⟨

(** The fuel a text needs: two calls for a byte. *)
Lemma calls_total fuel :
  (∀ depth s, (2 * length s + 1 ≤ fuel)%nat → eats (length s) (value fuel depth s))
  ∧ (∀ depth s, (2 * length s + 2 ≤ fuel)%nat → eats (length s) (elems fuel depth s))
  ∧ (∀ depth s, (2 * length s + 1 ≤ fuel)%nat → eats (length s) (members fuel depth s)).
Proof.
  induction fuel as [|fuel (IHv & IHe & IHm)]; [split_and!; intros; lia|].
  split_and!; intros depth s Hf.
  - cbn [value]. destruct s as [|c r]; [done|]. cbn [length] in Hf.
    pose proof (skip_ws_shorter r) as Hws.
    case_decide; [|case_decide; [|case_decide]].
    + case_decide; [done|]. destruct (skip_ws r) as [|c' r'] eqn:E; [done|]. cbn [length] in *.
      case_decide; [cbn; lia|]. eapply eats_bind; [apply IHm; cbn; lia|]. intros; cbn in *; lia.
    + case_decide; [done|]. destruct (skip_ws r) as [|c' r'] eqn:E; [done|]. cbn [length] in *.
      case_decide; [cbn; lia|]. eapply eats_bind; [apply IHe; cbn; lia|]. intros; cbn in *; lia.
    + eapply eats_bind; [apply unquote_total; lia|]. intros; cbn in *; lia.
    + case_decide; [eapply eats_bind; [apply number_total|]; by intros|].
      destruct (is_digit c); [eapply eats_bind; [apply number_total|]; by intros|].
      do 3 (case_decide; [by apply literal_eats|]). done.
  - cbn [elems]. eapply eats_bind; [apply IHv; lia|]. intros v r Hr.
    pose proof (skip_ws_shorter r). destruct (skip_ws r) as [|c r1]; [done|]. cbn [length] in *.
    pose proof (skip_ws_shorter r1). case_decide; [|case_decide; cbn; [lia|done]].
    eapply eats_bind; [apply IHe; lia|]. intros; cbn in *; lia.
  - cbn [members]. destruct s as [|c r]; [done|]. cbn [length] in *. case_decide; [|done].
    eapply eats_bind; [apply unquote_total; lia|]. intros k r0 Hr0.
    pose proof (skip_ws_shorter r0). destruct (skip_ws r0) as [|c1 r1]; [done|]. cbn [length] in *.
    case_decide; [|done]. pose proof (skip_ws_shorter r1).
    eapply eats_bind; [apply IHv; lia|]. intros v r2 Hr2.
    pose proof (skip_ws_shorter r2). destruct (skip_ws r2) as [|c3 r3]; [done|]. cbn [length] in *.
    pose proof (skip_ws_shorter r3). case_decide; [|case_decide; cbn; [lia|done]].
    eapply eats_bind; [apply IHm; lia|]. intros; cbn in *; lia.
Qed.

(** Every text is parsed or refused. *)
Lemma parse_total s : parse s ≠ Panic.
Proof.
  unfold parse. pose proof (skip_ws_shorter s).
  pose proof (proj1 (calls_total (2 * length s + 2)) 0 (skip_ws s) ltac:(lia)) as H1.
  destruct (value _ _ _) as [[v r]|e|]; [|done..]. rewrite bind_ok. by destruct (skip_ws r).
Qed.
End Total.
(* ===== verification/Hotness.v ===== *)
(** * Hotness: the access log of tagindex/internal/hotness

    [ring.dat] keeps the last accesses in slots of a fixed size, [ring.meta.json] the
    position of the ring and [raw_counters.json] a counter per path over the accesses
    in the ring; [Record] moves all three on.  The definitions follow store.go; the
    scores and the ranking, which are floating point, are left out. *)

From S2P Require Import Prelude GoStd GoText GoFs GoJson.
Import Strings Fs Json.

Module Hotness.

Definition DefaultRoot : bytes := str "/mnt/f/seaweed/index/hotness".
Definition DefaultCapacity : Z := 100000.
Definition DefaultSlotSize : Z := 512.

Definition OpOpen : bytes := str "open".
Definition OpRead : bytes := str "read".
Definition OpWrite : bytes := str "write".
Definition OpClose : bytes := str "close".

Record Event := MkEvent { Ts : Z; Op : bytes; Path : bytes; Bytes : Z }.

Record Counter := MkCounter {
  OpenCount : Z; ReadCount : Z; WriteCount : Z; CloseCount : Z;
  BytesRead : Z; BytesWritten : Z;
  LastOpenTs : Z; LastReadTs : Z; LastWriteTs : Z; LastCloseTs : Z }.
Definition zero_counter : Counter := MkCounter 0 0 0 0 0 0 0 0 0 0.

Record Meta := MkMeta { m_Capacity : Z; m_SlotSize : Z; Head : Z; Tail : Z; Size : Z }.

Record Store := MkStore { Root : path; Capacity : Z; SlotSize : Z }.

#[global] Instance event_eq_dec : EqDecision Event.
Proof. solve_decision. Defined.
#[global] Instance counter_eq_dec : EqDecision Counter.
Proof. solve_decision. Defined.
#[global] Instance meta_eq_dec : EqDecision Meta.
Proof. solve_decision. Defined.

(** [New]; [cwd] is what a relative root starts from. *)
Definition New (cwd : path) (root : bytes) : Store :=
  let root := if decide (TrimSpace root = []) then DefaultRoot else root in
  MkStore (Join (if HasPrefix root (str "/") then [] else cwd) root)
    DefaultCapacity DefaultSlotSize.

Definition NewWithOptions (cwd : path) (root : bytes) (capacity slotSize : Z) : Store :=
  let store := New cwd root in
  let store := if decide (0 < capacity) then MkStore (Root store) capacity (SlotSize store) else store in
  if decide (0 < slotSize) then MkStore (Root store) (Capacity store) slotSize else store.

Definition countersPath (s : Store) : path := Join (Root s) (str "raw_counters.json").
Definition ringPath (s : Store) : path := Join (Root s) (str "ring.dat").
Definition metaPath (s : Store) : path := Join (Root s) (str "ring.meta.json").
Definition lockPath (s : Store) : path := Join (Root s) (str "hotness.lock").

(** ** JSON forms *)

Definition Event_json (e : Event) : json :=
  JObj ([(str "ts", JInt (Ts e)); (str "op", JStr (Op e)); (str "path", JStr (Path e))]
        ++ omit (bool_decide (Bytes e = 0)) (str "bytes", JInt (Bytes e))).

Definition Event_field (e : Event) (kv : bytes * json) : res Event :=
  let '(k, v) := kv in
  if is_field "ts" k then x ← into_int64 (Ts e) v; mret (MkEvent x (Op e) (Path e) (Bytes e))
  else if is_field "op" k then x ← into_string (Op e) v; mret (MkEvent (Ts e) x (Path e) (Bytes e))
  else if is_field "path" k then x ← into_string (Path e) v; mret (MkEvent (Ts e) (Op e) x (Bytes e))
  else if is_field "bytes" k then x ← into_int64 (Bytes e) v; mret (MkEvent (Ts e) (Op e) (Path e) x)
  else mret e.

Definition Meta_json (m : Meta) : json :=
  JObj [(str "capacity", JInt (m_Capacity m)); (str "slot_size", JInt (m_SlotSize m));
        (str "head", JInt (Head m)); (str "tail", JInt (Tail m)); (str "size", JInt (Size m))].

Definition Meta_field (m : Meta) (kv : bytes * json) : res Meta :=
  let '(k, v) := kv in
  let '(MkMeta c l h t n) := m in
  if is_field "capacity" k then x ← into_int64 c v; mret (MkMeta x l h t n)
  else if is_field "slot_size" k then x ← into_int64 l v; mret (MkMeta c x h t n)
  else if is_field "head" k then x ← into_int64 h v; mret (MkMeta c l x t n)
  else if is_field "tail" k then x ← into_int64 t v; mret (MkMeta c l h x n)
  else if is_field "size" k then x ← into_int64 n v; mret (MkMeta c l h t x)
  else mret m.

Definition stamp_json (name : string) (z : Z) : list (bytes * json) :=
  omit (bool_decide (z = 0)) (str name, JInt z).

Definition Counter_json (c : Counter) : json :=
  JObj ([(str "open_count", JInt (OpenCount c)); (str "read_count", JInt (ReadCount c));
         (str "write_count", JInt (WriteCount c)); (str "close_count", JInt (CloseCount c));
         (str "bytes_read", JInt (BytesRead c)); (str "bytes_written", JInt (BytesWritten c))]
        ++ stamp_json "last_open_ts" (LastOpenTs c) ++ stamp_json "last_read_ts" (LastReadTs c)
        ++ stamp_json "last_write_ts" (LastWriteTs c) ++ stamp_json "last_close_ts" (LastCloseTs c)).

Definition Counter_field (x : Counter) (kv : bytes * json) : res Counter :=
  let '(k, v) := kv in
  let '(MkCounter o r w c br bw lo lr lw lc) := x in
  if is_field "open_count" k then z ← into_int64 o v; mret (MkCounter z r w c br bw lo lr lw lc)
  else if is_field "read_count" k then z ← into_int64 r v; mret (MkCounter o z w c br bw lo lr lw lc)
  else if is_field "write_count" k then z ← into_int64 w v; mret (MkCounter o r z c br bw lo lr lw lc)
  else if is_field "close_count" k then z ← into_int64 c v; mret (MkCounter o r w z br bw lo lr lw lc)
  else if is_field "bytes_read" k then z ← into_int64 br v; mret (MkCounter o r w c z bw lo lr lw lc)
  else if is_field "bytes_written" k then z ← into_int64 bw v; mret (MkCounter o r w c br z lo lr lw lc)
  else if is_field "last_open_ts" k then z ← into_int64 lo v; mret (MkCounter o r w c br bw z lr lw lc)
  else if is_field "last_read_ts" k then z ← into_int64 lr v; mret (MkCounter o r w c br bw lo z lw lc)
  else if is_field "last_write_ts" k then z ← into_int64 lw v; mret (MkCounter o r w c br bw lo lr z lc)
  else if is_field "last_close_ts" k then z ← into_int64 lc v; mret (MkCounter o r w c br bw lo lr lw z)
  else mret x.

(** A [map[string]Counter]; [None] is the nil map, which reads as empty and panics
    when it is written to.  A map is printed in the order of its keys. *)
Abbreviation counter_map := (gmap bytes Counter).

Definition counters_json (m : counter_map) : json :=
  JObj (omap (λ k, (λ c, (k, Counter_json c)) <$> m !! k) (SortStrings.Strings (elements (dom m)))).

Definition into_counters (v : json) : res (option counter_map) :=
  match v with
  | JNull => Ok None
  | JObj l =>
      m ← into_fields (λ (m : counter_map) '(k, v),
            c ← into_struct Counter_field zero_counter v; mret (<[k := c]> m)) ∅ l;
      mret (Some m)
  | _ => type_error
  end.

(** ** Events *)

Definition normalize (now : Z) (e : Event) : res Event :=
  let op := ToLower (TrimSpace (Op e)) in
  let p := TrimSpace (Path e) in
  let ts := if decide (Ts e = 0) then now else Ts e in
  if decide (p = []) then Fail (Errorf "path is required")
  else
    let p := if negb (HasPrefix p (str "/")) then str "/" ++ p else p in
    if negb (bool_decide (op ∈ [OpOpen; OpRead; OpWrite; OpClose]))
    then Fail (Errorf "unsupported hotness op %q")
    else if decide (Bytes e < 0) then Fail (Errorf "bytes must be non-negative")
    else
      let b := if decide (op ≠ OpRead ∧ op ≠ OpWrite) then 0 else Bytes e in
      Ok (MkEvent ts op p b).

Definition clamp (z : Z) : Z := if decide (z < 0) then 0 else z.
Definition clampCounter (c : Counter) : Counter :=
  MkCounter (clamp (OpenCount c)) (clamp (ReadCount c)) (clamp (WriteCount c)) (clamp (CloseCount c))
    (clamp (BytesRead c)) (clamp (BytesWritten c))
    (LastOpenTs c) (LastReadTs c) (LastWriteTs c) (LastCloseTs c).

Definition newer (sign ts last : Z) : Z := if decide (0 < sign ∧ last < ts) then ts else last.

(** The switch of [applyEvent]. *)
Definition count_event (x : Counter) (e : Event) (sign : Z) : Counter :=
  let '(MkCounter o r w c br bw lo lr lw lc) := x in
  if decide (Op e = OpOpen) then MkCounter (add64 o sign) r w c br bw (newer sign (Ts e) lo) lr lw lc
  else if decide (Op e = OpRead) then
    MkCounter o (add64 r sign) w c (add64 br (mul64 sign (Bytes e))) bw lo (newer sign (Ts e) lr) lw lc
  else if decide (Op e = OpWrite) then
    MkCounter o r (add64 w sign) c br (add64 bw (mul64 sign (Bytes e))) lo lr (newer sign (Ts e) lw) lc
  else if decide (Op e = OpClose) then
    MkCounter o r w (add64 c sign) br bw lo lr lw (newer sign (Ts e) lc)
  else x.

Definition applyEvent (m : option counter_map) (e : Event) (sign : Z) : res (option counter_map) :=
  match m with
  | None => Panic
  | Some m =>
      let c := clampCounter (count_event (default zero_counter (m !! Path e)) e sign) in
      Ok (Some (<[Path e := c]> m))
  end.

Definition isZero (c : Counter) : bool :=
  bool_decide (OpenCount c = 0) && bool_decide (ReadCount c = 0) && bool_decide (WriteCount c = 0)
  && bool_decide (CloseCount c = 0) && bool_decide (BytesRead c = 0) && bool_decide (BytesWritten c = 0).

(** ** Files *)

(** [writeJSONAtomic]: write, sync and close a temporary file, then rename it. *)
Definition writeJSONAtomic (p : path) (v : json) : SE fs unit :=
  MkdirAll (DirOf p) ;;
  CreateTemp (DirOf p) ;;
  syscall ;; syscall ;; syscall ;;
  Rename (MarshalIndent v ++ [10]) p.

(** A file that may be missing. *)
Definition read_if_exists (p : path) : SE fs (option bytes) :=
  se_catch (d ← ReadFile p; mret (Some d))
    (λ e, if decide (e = ErrNotExist) then mret None else se_fail e).

Definition check_meta (m : Meta) : res Meta :=
  if decide (m_Capacity m ≤ 0 ∨ m_SlotSize m ≤ 0) then Fail (Errorf "invalid hotness ring meta")
  else if decide (Head m < 0 ∨ m_Capacity m ≤ Head m ∨ Tail m < 0 ∨ m_Capacity m ≤ Tail m
                  ∨ Size m < 0 ∨ m_Capacity m < Size m)
  then Fail (Errorf "invalid hotness ring position")
  else Ok m.

Definition parse_meta (meta : Meta) (d : bytes) : res Meta :=
  v ← parse d;
  m ← into_struct Meta_field meta v;
  check_meta m.

Definition loadMeta (s : Store) : SE fs Meta :=
  let meta := MkMeta (Capacity s) (SlotSize s) 0 0 0 in
  o ← read_if_exists (metaPath s);
  match o with
  | None => mret meta
  | Some d => se_lift (parse_meta meta d)
  end.

Definition parse_counters (d : bytes) : res (option counter_map) :=
  if decide (TrimSpace d = []) then Ok (Some ∅)
  else v ← parse d; into_counters v.

Definition loadCounters (s : Store) : SE fs (option counter_map) :=
  o ← read_if_exists (countersPath s);
  match o with
  | None => mret (Some ∅)
  | Some d => se_lift (parse_counters d)
  end.

Definition saveMeta (s : Store) (m : Meta) : SE fs unit :=
  writeJSONAtomic (metaPath s) (Meta_json m).

Definition compact (m : option counter_map) : counter_map :=
  filter (λ kc, isZero kc.2 = false) (default ∅ m).
Definition saveCounters (s : Store) (m : option counter_map) : SE fs unit :=
  writeJSONAtomic (countersPath s) (counters_json (compact m)).

(** [lock]: the lock file and [flock] on it. *)
Definition lock (s : Store) : SE fs unit :=
  MkdirAll (Root s) ;; OpenCreate (lockPath s) ;; syscall.

Definition parse_slot (now : Z) (buf : bytes) : res (Event * bool) :=
  let none := (MkEvent 0 [] [] 0, false) in
  if decide (buf = []) then Ok none
  else
    let buf := TrimSpace (TrimRightByte 0 buf) in
    if decide (buf = []) then Ok none
    else
      v ← parse buf;
      e ← into_struct Event_field (MkEvent 0 [] [] 0) v;
      e ← normalize now e;
      mret (e, true).

Definition readSlot (now : Z) (file : path) (slot slotSize : Z) : SE fs (Event * bool) :=
  if decide (slotSize < 0) then se_lift Panic
  else
    '(buf, err) ← ReadAt file (mul64 slot slotSize) slotSize;
    match err with
    | Some e => se_fail e
    | None => se_lift (parse_slot now buf)
    end.

(** A slot filled with an event. *)
Definition slot_text (slotSize : Z) (e : Event) : bytes :=
  let encoded := Marshal (Event_json e) in
  encoded ++ [10] ++ zeros (slotSize - (zlen encoded + 1)).

Definition writeSlot (file : path) (slot slotSize : Z) (e : Event) : SE fs unit :=
  if decide (slotSize < zlen (Marshal (Event_json e)) + 1)
  then se_fail (Errorf "hotness event too large for slot")
  else WriteAt file (slot_text slotSize e) (mul64 slot slotSize).

(** The remainder of Go, which panics for a zero divisor. *)
Definition go_rem (a b : Z) : res Z := if decide (b = 0) then Panic else Ok (Z.rem a b).

(** Make room for one more event. *)
Definition evict (now : Z) (s : Store) (meta : Meta) (counters : option counter_map) :
    SE fs (Meta * option counter_map) :=
  if decide (Size meta = m_Capacity meta) then
    '(old, ok) ← readSlot now (ringPath s) (Head meta) (m_SlotSize meta);
    counters ← se_lift (if (ok : bool) then applyEvent counters old (-1) else Ok counters);
    tail ← se_lift (go_rem (add64 (Tail meta) 1) (m_Capacity meta));
    mret (MkMeta (m_Capacity meta) (m_SlotSize meta) (Head meta) tail (Size meta), counters)
  else
    mret (MkMeta (m_Capacity meta) (m_SlotSize meta) (Head meta) (Tail meta) (add64 (Size meta) 1),
          counters).

(** [Record] up to the room for the event: the state and the ring under the lock. *)
Definition prepare (now : Z) (s : Store) : SE fs (Meta * option counter_map) :=
  MkdirAll (Root s) ;;
  lock s ;;
  meta ← loadMeta s;
  counters ← loadCounters s;
  OpenCreate (ringPath s) ;;
  Truncate (ringPath s) (mul64 (m_Capacity meta) (m_SlotSize meta)) ;;
  evict now s meta counters.

Definition Record_ (now : Z) (s : Store) (event : Event) : SE fs unit :=
  event ← se_lift (normalize now event);
  '(meta, counters) ← prepare now s;
  writeSlot (ringPath s) (Head meta) (m_SlotSize meta) event ;;
  counters ← se_lift (applyEvent counters event 1);
  head ← se_lift (go_rem (add64 (Head meta) 1) (m_Capacity meta));
  saveCounters s counters ;;
  saveMeta s (MkMeta (m_Capacity meta) (m_SlotSize meta) head (Tail meta) (Size meta)).

Definition LoadCounters (s : Store) : SE fs (option counter_map) := lock s ;; loadCounters s.
Definition LoadMeta (s : Store) : SE fs Meta := lock s ;; loadMeta s.

Definition SortedPaths (m : option counter_map) : list bytes :=
  SortStrings.Strings (elements (dom (default ∅ m))).

End Hotness.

⟩

• Action item
Repeat the entries above verbatim, but only from the line that has "None => mret meta" down to the line that has "filter (λ kc, isZero", inclusive.

• Solved problem
  | None => mret meta
  | Some d => se_lift (parse_meta meta d)
  end.

Definition parse_counters (d : bytes) : res (option counter_map) :=
  if decide (TrimSpace d = []) then Ok (Some ∅)
  else v ← parse d; into_counters v.

Definition loadCounters (s : Store) : SE fs (option counter_map) :=
  o ← read_if_exists (countersPath s);
  match o with
  | None => mret (Some ∅)
  | Some d => se_lift (parse_counters d)
  end.

Definition saveMeta (s : Store) (m : Meta) : SE fs unit :=
  writeJSONAtomic (metaPath s) (Meta_json m).

Definition compact (m : option counter_map) : counter_map :=
  filter (λ kc, isZero kc.2 = false) (default ∅ m).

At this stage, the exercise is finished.